_Brief_
Below this line is the material. Write out only its lines from the one containing "rr_last_stuck_task : Z;" through the one containing "(** [sizeof(struct vams_retained_record)]", both kept, exactly.

_Records to use_
(* ===== verification/Retained.v ===== *)
(** * Retained crash record (firmware/src/recovery/vams_retained.c)

    The CRC-protected record the firmware keeps in the retention window across
    management resets, its validation, and the operations that update and
    commit it.  The spinlock makes each operation atomic, so an operation is
    one function from the static [retained_record] and the platform to their
    new values. *)

From S2P Require Import Prelude Abi Overload Crc32 Platform Management.

(** ** Data *)

Definition VAMS_RETAINED_MAGIC : Z := 0x56414d52.
Definition VAMS_RETAINED_VERSION : Z := 1.
Definition VAMS_RETAINED_EVENT_COUNT : nat := 4.

Record vams_retained_event : Type := {
  re_event_id : Z;
  re_command_id : Z;
  re_generation : Z;
  re_timestamp_ms : Z;
}.

Record vams_retained_record : Type := {
  rr_magic : Z;                    (* uint32_t *)
  rr_version : Z;                  (* uint16_t *)
  rr_length : Z;                   (* uint16_t *)
  rr_crc32 : Z;                    (* uint32_t from here on *)
  rr_boot_count : Z;
  rr_reset_reason : Z;
  rr_reset_generation : Z;
  rr_last_stuck_task : Z;
  rr_health_failure_count : Z;
  rr_last_command_id : Z;
  rr_last_command_generation : Z;
  rr_last_assertion : Z;
  rr_stack_failure : Z;
  rr_event_head : Z;
  rr_event_count : Z;
  rr_events : list vams_retained_event;
}.

#[export] Instance vams_retained_event_eq_dec : EqDecision vams_retained_event.
Proof. solve_decision. Defined.
#[export] Instance vams_retained_record_eq_dec : EqDecision vams_retained_record.
Proof. solve_decision. Defined.

Definition zero_event : vams_retained_event := Build_vams_retained_event 0 0 0 0.

Definition retained_layout : list nat := [4; 2; 2; 4]%nat ++ replicate 27 4%nat.

(** [sizeof(struct vams_retained_record)] and [offsetof(..., crc32)]. *)
Definition retained_size : nat := layout_size retained_layout.
Definition retained_crc_offset : nat := 8.

Definition event_fields (e : vams_retained_event) : list Z :=
  [re_event_id e; re_command_id e; re_generation e; re_timestamp_ms e].

Definition record_head_fields (r : vams_retained_record) : list Z :=
  [rr_magic r; rr_version r; rr_length r].
Definition record_tail_fields (r : vams_retained_record) : list Z :=
  [rr_boot_count r; rr_reset_reason r; rr_reset_generation r; rr_last_stuck_task r;
   rr_health_failure_count r; rr_last_command_id r; rr_last_command_generation r;
   rr_last_assertion r; rr_stack_failure r; rr_event_head r; rr_event_count r]
  ++ (rr_events r ≫= event_fields).
Definition record_fields (r : vams_retained_record) : list Z :=
  record_head_fields r ++ rr_crc32 r :: record_tail_fields r.

Fixpoint events_of_fields (fs : list Z) : list vams_retained_event :=
  match fs with
  | i :: c :: g :: t :: rest => Build_vams_retained_event i c g t :: events_of_fields rest
  | _ => []
  end.

Definition record_of_fields (fs : list Z) : vams_retained_record :=
  match fs with
  | m :: v :: l :: crc :: bc :: rr :: rg :: st :: hf :: ci :: cg :: la :: sf :: eh :: ec
      :: evs => Build_vams_retained_record m v l crc bc rr rg st hf ci cg la sf eh ec
                  (events_of_fields evs)
  | _ => Build_vams_retained_record 0 0 0 0 0 0 0 0 0 0 0 0 0 0 0 []
  end.
Lemma update_grace_tracks limit grace hist vs t e :
  0 < grace -> stalls hist = stalls [e] -> default true (last vs) = true ->
  tracks limit grace hist vs t ->
  exists t', vams_health_tracker_update t e = (verdict limit [e], t') /\
    tracks limit (grace - 1) [e] (vs ++ [verdict limit [e]]) t'.
Proof.
  intros Hg Hs Hl [Hla Hm Hf Hst Hgr Hli Hlt]. unfold vams_health_tracker_update.
  rewrite Hgr. replace (0 <? grace) with true by lia.
  assert (verdict limit [e] = true) as ->.
  { unfold verdict. by rewrite stalls_single, first_stuck_zeros. }
  eexists; split; [done|]. split; simpl; try done.
  - by rewrite Hm, Hs.
  - by rewrite Hf, episodes_snoc, andb_false_r, Z.add_0_r.
  - by rewrite Hst, Hs.
  - by rewrite last_snoc, Hlt, Hl.
Qed.

Lemma update_tracks limit h hist vs t e :
  is_u32 limit -> sample e -> sample h -> tracks limit 0 (h :: hist) vs t ->
  exists t', vams_health_tracker_update t e = (verdict limit (e :: h :: hist), t') /\
    tracks limit 0 (e :: h :: hist) (vs ++ [verdict limit (e :: h :: hist)]) t'.
Proof.
  intros Hlim He Hh [Hla Hm Hf Hst Hgr Hli Hlt]. simpl in Hla. injection Hla as Hla.
  unfold vams_health_tracker_update. rewrite Hgr, Hli, Hm, <-Hla. cbn [Z.ltb Z.compare].
  rewrite health_scan_spec by (auto using stalls_nonneg; unfold sample in *;
    rewrite ?stalls_length; (lia || word_lia)).
  rewrite <-stalls_cons by done. change (VAMS_HEALTH_TASK_NONE =? 0) with true. cbv iota.
  fold (verdict limit (e :: h :: hist)).
  destruct (verdict limit (e :: h :: hist)) eqn:Ev;
    [|destruct (ht_failure_latched t) eqn:El]; cbn [negb];
    (eexists; split; [done|]; split; simpl; try done);
    rewrite ?episodes_snoc, ?last_snoc, ?andb_false_r, ?Z.add_0_r; try done.
  - rewrite Hf. destruct (default true (last vs)); [done|].
    simpl. by rewrite Z.add_0_r.
  - rewrite Hf, sat_increment by apply episodes_nonneg.
    by destruct (default true (last vs)).
Qed.

(** The verdicts of a run, oldest first. *)
Definition verdicts (limit : Z) (grace : nat) (e0 : list Z) (es : list (list Z)) : list bool :=
  (fun k => verdict limit (observed grace e0 (take (S k) es))) <$> seq 0 (length es).

Lemma verdicts_snoc limit grace e0 es e :
  verdicts limit grace e0 (es ++ [e]) =
  verdicts limit grace e0 es ++ [verdict limit (observed grace e0 (es ++ [e]))].
Proof.
  unfold verdicts. rewrite length_app, seq_app, fmap_app. simpl. f_equal.
  - apply list_fmap_ext. intros j k Hk. apply list_elem_of_lookup_2, elem_of_seq in Hk.
    by rewrite take_app_le by lia.
  - by rewrite take_ge by (rewrite length_app; simpl; lia).
Qed.

(** While the grace lasts there is nothing to judge. *)
Lemma observed_grace grace e0 es :
  (length es <= grace)%nat -> exists e, observed grace e0 es = [e].
Proof.
  destruct es as [|e es _] using rev_ind; intros Hl.
  - exists e0. unfold observed. by rewrite Nat.min_0_r.
  - rewrite length_app in Hl. simpl in Hl. exists e. rewrite observed_snoc.
    by destruct (Nat.ltb_spec (length es) grace); [|lia].
Qed.

Lemma verdict_single limit e : verdict limit [e] = true.
Proof. unfold verdict. by rewrite stalls_single, first_stuck_zeros. Qed.

Lemma verdicts_last_grace limit grace e0 es :
  (length es <= grace)%nat -> default true (last (verdicts limit grace e0 es)) = true.
Proof.
  intros Hl. destruct es as [|e es _] using rev_ind; [done|].
  rewrite verdicts_snoc, last_snoc. simpl.
  destruct (observed_grace grace e0 (es ++ [e]) Hl) as [e' ->]. apply verdict_single.
Qed.

Lemma health_run_tracks e0 grace limit es :
  is_u32 limit -> sample e0 -> Forall sample es ->
  exists t, health_run (vams_health_tracker_init e0 (Z.of_nat grace) limit) es
            = (verdicts limit grace e0 es, t) /\
    tracks limit (Z.of_nat (grace - length es)) (observed grace e0 es)
      (verdicts limit grace e0 es) t.
Proof.
  intros Hlim H0 Hes. induction es as [|e es IH] using rev_ind.
  - eexists; split; [done|]. unfold observed. rewrite Nat.min_0_r.
    split; try done; simpl; try by rewrite Nat.sub_0_r.
  - apply Forall_app in Hes as [Hes He]. apply Forall_cons in He as [He _].
    destruct (IH Hes) as (t & E & Ht). rewrite health_run_snoc, E, verdicts_snoc.
    rewrite observed_snoc, length_app. cbn [length].
    destruct (Nat.ltb_spec (length es) grace) as [Hlt|Hge].
    + destruct (observed_grace grace e0 es ltac:(lia)) as [e' Eo].
      destruct (update_grace_tracks limit (Z.of_nat (grace - length es)) (observed grace e0 es)
                  (verdicts limit grace e0 es) t e) as (t' & E' & Ht');
        [lia|by rewrite Eo|apply verdicts_last_grace; lia|done|].
      rewrite E'. exists t'. split; [done|].
      by replace (Z.of_nat (grace - (length es + 1))) with (Z.of_nat (grace - length es) - 1) by lia.
    + destruct (observed_cons grace e0 es) as (h & rest & Eo & Hin). rewrite Eo in *.
      assert (sample h).
      { apply elem_of_cons in Hin as [->|Hin]; [done|]. by eapply Forall_forall in Hes. }
      replace (Z.of_nat (grace - length es)) with 0 in Ht by lia.
      destruct (update_tracks limit h rest (verdicts limit grace e0 es) t e)
        as (t' & E' & Ht'); [done..|].
      rewrite E'. exists t'. split; [done|].
      by replace (Z.of_nat (grace - (length es + 1))) with 0 by lia.
Qed.

Lemma first_stuck_bound limit ss index i s :
  0 <= index -> ss !! i = Some s -> 1 <= s -> limit <= s ->
  index < first_stuck index limit ss <= index + Z.of_nat i + 1.
Proof.
  revert index i. induction ss as [|s1 ss IH]; intros index i Hi Hs H1 H2; [done|].
  simpl. destruct ((1 <=? s1) && (limit <=? s1)) eqn:E; [lia|].
  destruct i as [|i]; simplify_eq/=; [exfalso; lia|].
  specialize (IH (index + 1) i ltac:(lia) Hs H1 H2). lia.
Qed.

Lemma stalls_lookup hist i :
  (i < VAMS_HEALTH_TASK_COUNT)%nat -> stalls hist !! i = Some (stall_of (column i hist)).
Proof. intros Hi. unfold stalls. by rewrite list_lookup_fmap, lookup_seq_lt by done. Qed.

(** Three equal samples in a row, after the grace. *)
Lemma stalled_first_stuck e0 s1 s2 s3 es i :
  (1 <= length es)%nat -> (i < VAMS_HEALTH_TASK_COUNT)%nat ->
  s2 !!! i = s1 !!! i -> s3 !!! i = s2 !!! i ->
  1 <= first_stuck 0 2 (stalls (observed 2 e0 (es ++ [s1; s2; s3]))) <= Z.of_nat i + 1.
Proof.
  intros Hgrace Hi H12 H23.
  assert (observed 2 e0 (es ++ [s1; s2; s3]) = s3 :: s2 :: observed 2 e0 (es ++ [s1])) as ->.
  { change [s1; s2; s3] with ([s1] ++ [s2] ++ [s3]). rewrite !app_assoc, !observed_snoc.
    rewrite !length_app. cbn [length].
    repeat match goal with |- context [(?a <? 2)%nat] =>
      destruct (Nat.ltb_spec a 2); [exfalso; lia|] end. done. }
  destruct (observed_cons 2 e0 (es ++ [s1])) as (h & rest & Eh & _).
  assert (h = s1) as ->.
  { rewrite observed_snoc in Eh. destruct (length es <? 2)%nat; by simplify_eq. }
  rewrite Eh.
  pose proof (first_stuck_bound 2 (stalls (s3 :: s2 :: s1 :: rest)) 0 i _ ltac:(lia)
                (stalls_lookup _ i Hi)) as Hb.
  pose proof (stall_of_nonneg (column i (s1 :: rest))) as Hn.
  cbn [column fmap list_fmap stall_of] in Hb, Hn. rewrite H23, H12, Z.eqb_refl in Hb.
  fold (column i rest) in Hb, Hn. specialize (Hb ltac:(lia) ltac:(lia)). lia.
Qed.

Lemma stalled_verdict e0 s1 s2 s3 es i :
  (1 <= length es)%nat -> (i < VAMS_HEALTH_TASK_COUNT)%nat ->
  s2 !!! i = s1 !!! i -> s3 !!! i = s2 !!! i ->
  verdict 2 (observed 2 e0 (es ++ [s1; s2; s3])) = false.
Proof.
  intros. unfold verdict, VAMS_HEALTH_TASK_NONE.
  pose proof (stalled_first_stuck e0 s1 s2 s3 es i). apply Z.eqb_neq. intuition lia.
Qed.

(** ** Properties *)

(** C28: the tracker implements its history specification.  On any sequence of
    samples, every verdict is "healthy" exactly when no task's latest
    [miss_limit] samples (after the startup grace) showed no progress; the
    reported task is the first such task; the per-task miss counters are the
    lengths of the current stalls; and the failure counter is the number of
    failure episodes, counted once each; counters saturate at 32 bits. *)
Theorem health_tracker_refines_history (e0 : list Z) (es : list (list Z)) (grace : nat)
    (limit : Z) (Hlimit : is_u32 limit) (H0 : sample e0) (Hes : Forall sample es) :
  exists t,
    health_run (vams_health_tracker_init e0 (Z.of_nat grace) limit) es
      = (verdicts limit grace e0 es, t) /\
    ht_stuck_task t = first_stuck 0 limit (stalls (observed grace e0 es)) /\
    ht_missed t = sat <$> stalls (observed grace e0 es) /\
    ht_failure_count t = sat (episodes true (verdicts limit grace e0 es)).
Proof.
  destruct (health_run_tracks e0 grace limit es) as (t & E & [? ? ? ? ? ? ?]); [done..|].
  by exists t.
Qed.

(** Detection latency with the firmware's parameters (grace 2, limit 2).
    Once the grace is over, a task whose epoch is the same in three samples in
    a row makes the third verdict "unhealthy", with that task or an earlier
    one reported stuck, whatever the other tasks do. *)
Theorem stopped_task_is_reported (e0 s1 s2 s3 : list Z) (es : list (list Z)) (i : nat)
    (H0 : sample e0) (Hes : Forall sample (es ++ [s1; s2; s3]))
    (Hgrace : (1 <= length es)%nat) (Hi : (i < VAMS_HEALTH_TASK_COUNT)%nat)
    (H12 : s2 !!! i = s1 !!! i) (H23 : s3 !!! i = s2 !!! i) :
  exists vs t,
    health_run (vams_health_tracker_init e0 2 2) (es ++ [s1; s2; s3]) = (vs ++ [false], t) /\
    1 <= ht_stuck_task t <= Z.of_nat i + 1.
Proof.
  destruct (health_run_tracks e0 2 2 (es ++ [s1; s2; s3])) as (t & E & Ht); [word_lia|done..|].
  pose proof (stalled_first_stuck e0 s1 s2 s3 es i Hgrace Hi H12 H23) as Hb.
  destruct Ht as [_ _ _ Hst _ _ _].
  eexists _, t. split; [|rewrite Hst; exact Hb]. change 2 with (Z.of_nat 2) at 1. rewrite E. f_equal.
  change [s1; s2; s3] with ([s1; s2] ++ [s3]). rewrite app_assoc, verdicts_snoc, <-app_assoc.
  cbn [app]. do 2 f_equal. by apply (stalled_verdict e0 s1 s2 s3 es i).
Qed.

(** ** Witnesses *)

Definition epochs_at (n : Z) : list Z := replicate 8 n.
(** Task 4 (the receiver) stops after epoch 3. *)
Definition stopped_receiver (n : Z) : list Z := <[3%nat := 3]> (epochs_at n).

Lemma health_tracker_refines_history_witness :
  exists t, health_run (vams_health_tracker_init (epochs_at 0) (Z.of_nat 2) 2)
              [epochs_at 1; epochs_at 2; epochs_at 3; stopped_receiver 4; stopped_receiver 5]
            = ([true; true; true; true; false], t) /\
    ht_stuck_task t = 4 /\ ht_failure_count t = 1.
Proof.
  destruct (health_tracker_refines_history (epochs_at 0)
              [epochs_at 1; epochs_at 2; epochs_at 3; stopped_receiver 4; stopped_receiver 5]
              2 2) as (t & E & Hs & _ & Hf); [word_lia|done|by repeat constructor|].
  exists t. by rewrite E, Hs, Hf.
Defined.

Lemma stopped_task_is_reported_witness :
  exists vs t, health_run (vams_health_tracker_init (epochs_at 0) 2 2)
                 ([epochs_at 1; epochs_at 2] ++
                  [epochs_at 3; stopped_receiver 4; stopped_receiver 5]) = (vs ++ [false], t) /\
    1 <= ht_stuck_task t <= Z.of_nat 3 + 1.
Proof.
  apply (stopped_task_is_reported (epochs_at 0) (epochs_at 3) (stopped_receiver 4)
           (stopped_receiver 5) [epochs_at 1; epochs_at 2] 3).
  - done.
  - by repeat constructor.
  - simpl; lia.
  - unfold VAMS_HEALTH_TASK_COUNT; lia.
  - done.
  - done.
Defined.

_Reply to the task_
  rr_last_stuck_task : Z;
  rr_health_failure_count : Z;
  rr_last_command_id : Z;
  rr_last_command_generation : Z;
  rr_last_assertion : Z;
  rr_stack_failure : Z;
  rr_event_head : Z;
  rr_event_count : Z;
  rr_events : list vams_retained_event;
}.

#[export] Instance vams_retained_event_eq_dec : EqDecision vams_retained_event.
Proof. solve_decision. Defined.
#[export] Instance vams_retained_record_eq_dec : EqDecision vams_retained_record.
Proof. solve_decision. Defined.

Definition zero_event : vams_retained_event := Build_vams_retained_event 0 0 0 0.

Definition retained_layout : list nat := [4; 2; 2; 4]%nat ++ replicate 27 4%nat.

(** [sizeof(struct vams_retained_record)] and [offsetof(..., crc32)]. *)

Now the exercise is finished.